Açıklamanın ardından sendika temsilcileri tarafından kısa konuşmalar gerçekleştirildi. Türk-İş Genel Başkanı, TES-İş Genel Başkan Yardımcısı ve Türkiye Maden İşçileri Sendikası Genel Başkanı yaptıkları konuşmalarla özelleştirme karşıtı mücadeleyi sonuna kadar destekleyeceklerini belirttiler. Ancak bu konuşmalarda 30 Mart işaret edilerek sandık adres olarak gösterildi ve AKP’den hesabı seçim yoluyla sorma çağrısı yapıldı. Kürsüden yapılan konuşmaların aksine, şehir dışından gelen bazı işçilerle yapılan sohbetlerde seçimlerin de çözüm olmayacağı düşüncesinin var olduğu gözlemlendi.

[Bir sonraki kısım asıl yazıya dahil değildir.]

Lemma forward_command_ok pre s : 0 ∉ pre ++ s → (0 < length pre)%nat →
  let msg := pre ++ s in let args := drop_spaces s in
  (tmp ← _parm (msg ++ [0]) (Z.of_nat (length msg)) (Z.of_nat (length pre));
   '(idstr, tmp, client) ← strsep tmp 0;
   match client with
   | None => Some CmdNone
   | Some p =>
       ids ← cstr_at tmp idstr;
       '(agent, tmp, client) ← strsep tmp p;
       match client with
       | None => Some CmdNone
       | Some q =>
           a ← cstr_at tmp (agent + 1);
           c ← cstr_at tmp (q + 1);
           Some (CmdForward (i32 (strtol ids)) (u32 (strtoul16 a)) (u32 (strtoul16 c)))
       end
   end) = Some
    match cut_space args with
    | (_, None) => CmdNone
    | (fd, Some addrs) =>
        match cut_space addrs with
        | (_, None) => CmdNone
        | (agent, Some client) =>
            let agent := match agent with [] => client | _ :: s => s end in
            let client := match client with [] => drop (S (length args)) msg | _ :: s => s end in
            CmdForward (i32 (strtol fd)) (u32 (strtoul16 agent)) (u32 (strtoul16 client))
        end
    end.
Proof.
  intros Hz Hpre msg args. pose proof (parm_ok pre s) as Hp. cbv zeta in Hp. fold msg args in Hp. rewrite Hp. cbn [mbind option_bind].
  assert (Hargs : 0 ∉ args) by (apply no_nul_drop_spaces; set_solver).
  assert (Hlen : (length args < length msg)%nat).
  { destruct (drop_spaces_suffix s) as (n & E & _). unfold args, msg. rewrite E, length_drop, length_app. lia. }
  rewrite (drop_app_le msg) by lia. set (stale := drop (S (length args)) msg).
  assert (Hst : 0 ∉ stale) by (by apply no_nul_drop).
  pose proof (strsep_mid [] args (stale ++ [0]) 0 Hargs eq_refl) as Hsep. cbn [app] in Hsep. rewrite Hsep.
  destruct (cut_space args) as [fd [addrs|]] eqn:E1; cbn [mbind option_bind]; [|done]. apply cut_space_some in E1. cbn [app].
  assert (Hfd : 0 ∉ fd ∧ 0 ∉ addrs) by (rewrite E1 in Hargs; set_solver). destruct Hfd as [Hfd Hadd].
  rewrite cstr_front by done. cbn [mbind option_bind].
  rewrite cons_middle, app_assoc, (strsep_mid (fd ++ [0])) by (done || (rewrite length_app; cbn; lia)).
  destruct (cut_space addrs) as [agent [client|]] eqn:E2; cbn [mbind option_bind]; [|done]. apply cut_space_some in E2.
  assert (Hac : 0 ∉ agent ∧ 0 ∉ client) by (rewrite E2 in Hadd; set_solver). destruct Hac as [Hag Hcl].
  assert (Ha := cstr_tail (fd ++ [0]) agent client (stale ++ [0]) (0 + Z.of_nat (length fd) + 1 + 1) Hag Hcl ltac:(rewrite !length_app; cbn; lia)).
  assert (Hc := cstr_tail ((fd ++ [0]) ++ agent ++ [0]) client stale [] (0 + Z.of_nat (length fd) + 1 + Z.of_nat (length agent) + 1 + 1) Hcl Hst
    ltac:(rewrite !length_app; cbn; lia)).
  rewrite <- !app_assoc in Hc. rewrite <- app_assoc in Ha |- *. cbn [app] in Ha, Hc |- *.
  rewrite Ha. cbn [mbind option_bind]. rewrite Hc. reflexivity.
Qed.

Lemma ctrl_command_ok msg : 0 ∉ msg → ctrl_command msg = Some (spec_command msg).
Proof.
  intros Hz. unfold ctrl_command, spec_command. destruct msg as [|c0 msg0]; [done|]. set (msg := c0 :: msg0) in *.
  rewrite (proj2 (Z.eqb_neq _ 0)) by (cbn; lia). rewrite (bool_decide_false (msg = [])) by done.
  rewrite cut_space_index. destruct (cut_space msg) as [word rest] eqn:E. cbn [fst snd].
  assert (Hsplit : ∃ s, msg = word ++ s ∧ drop_spaces s = drop_spaces (default [] rest)).
  { destruct rest as [r|]; [exists (32 :: r); split; [by apply cut_space_some|done]|].
    exists []. rewrite app_nil_r. split; [by apply cut_space_none|done]. }
  assert (Hi : (match rest ≫= λ _, Some (length word) with Some i => i | None => length msg end) = length word).
  { destruct rest as [r|]; [done|]. cbn [mbind option_bind]. by rewrite (cut_space_none _ _ E). }
  rewrite Hi. clear Hi. destruct Hsplit as (s & Hm & <-). clearbody msg. subst msg.
  assert (Hw : 0 ∉ word) by set_solver. assert (Hs : 0 ∉ drop_spaces s) by (apply no_nul_drop_spaces; set_solver).
  rewrite <- !app_assoc, !memcmp_prefix by done. cbn [mbind option_bind]. rewrite !app_assoc.
  assert (Harg : ∀ {A} (k : list Z → option A), (tmp ← _parm ((word ++ s) ++ [0]) (Z.of_nat (length (word ++ s))) (Z.of_nat (length word));
     t ← cstr_at tmp 0; k t) = k (drop_spaces s)).
  { intros A k. rewrite parm_ok. cbn [mbind option_bind]. by rewrite cstr_front by done. }
  destruct (bool_decide (word `prefix_of` lit "kick")) eqn:Hk; [by rewrite Harg|].
  assert (0 < length word)%nat.
  { destruct word; [|cbn; lia]. rewrite bool_decide_true in Hk; [done|apply prefix_nil]. }
  destruct (bool_decide (word `prefix_of` lit "forward")); [by rewrite forward_command_ok|].
  destruct (bool_decide (word `prefix_of` lit "broker")); [by rewrite Harg|].
  destruct (bool_decide (word `prefix_of` lit "start")); [by rewrite Harg|].
  destruct (bool_decide (word `prefix_of` lit "close")); [done|].
  by rewrite cstr_front by done.
Qed.

(** ** Names *)

(** The map of the names that a handle storage holds. *)
Definition names_of (hs : handle_storage) (names : gmap (list Z) Z) : Prop :=
  ∃ l, names_repr hs l ∧ names_map l names.

Lemma names_init hb : names_of (skynet_handle_init hb) ∅.
Proof. exact (sr_names _ _ _ (handle_init_repr (λ _, 0) hb)). Qed.

Lemma query_ok hs names name : names_of hs names → skynet_queryname hs name = Some (spec_query names name).
Proof.
  intros (l & Hr & Hm). unfold skynet_queryname, spec_query. repeat case_match; try done.
  by rewrite (findname_lookup _ _ _ _ Hr Hm).
Qed.

(** ** Packets of a stream *)

Lemma frames_fuel hs sink : 0 < hs → ∀ f1 f2 s, (length s < f1)%nat → (length s < f2)%nat →
  frames_f f1 hs sink s = frames_f f2 hs sink s.
Proof.
  intros Hhs. induction f1 as [|f1 IH]; intros f2 s H1 H2; [lia|]. destruct f2 as [|f2]; [lia|]. cbn [frames_f].
  destruct (Z.ltb_spec (Z.of_nat (length s)) hs); [done|].
  rewrite (IH f2 (drop (Z.to_nat hs) s)) by (rewrite length_drop; lia).
  rewrite (IH f2 (drop _ (drop (Z.to_nat hs) s))) by (rewrite !length_drop; lia). done.
Qed.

Ayrıca karayolu işçileri kendi talepleriyle eylemde yerlerini aldılar. “Yargı kararlarını uygulamayan bakan bizim için ölmüştür” diyen karayolu işçileri sembolik bir tabut taşıyarak Maliye Bakanı Mehmet Şimşek’i protesto ettiler. Zonguldak maden işçilerinin sendikal bürokrasiye tepkileri ise dikkat çekti. “Türk-İş bizi Muğla’ya götür!” sloganını atan işçiler Türk-İş’i göreve çağırdılar. İşçilerin bu tepkisi kürsü tarafından yatıştırılmaya çalışıldı. Tüm konuşmaların ardından ise eylem alelacele bitirildi.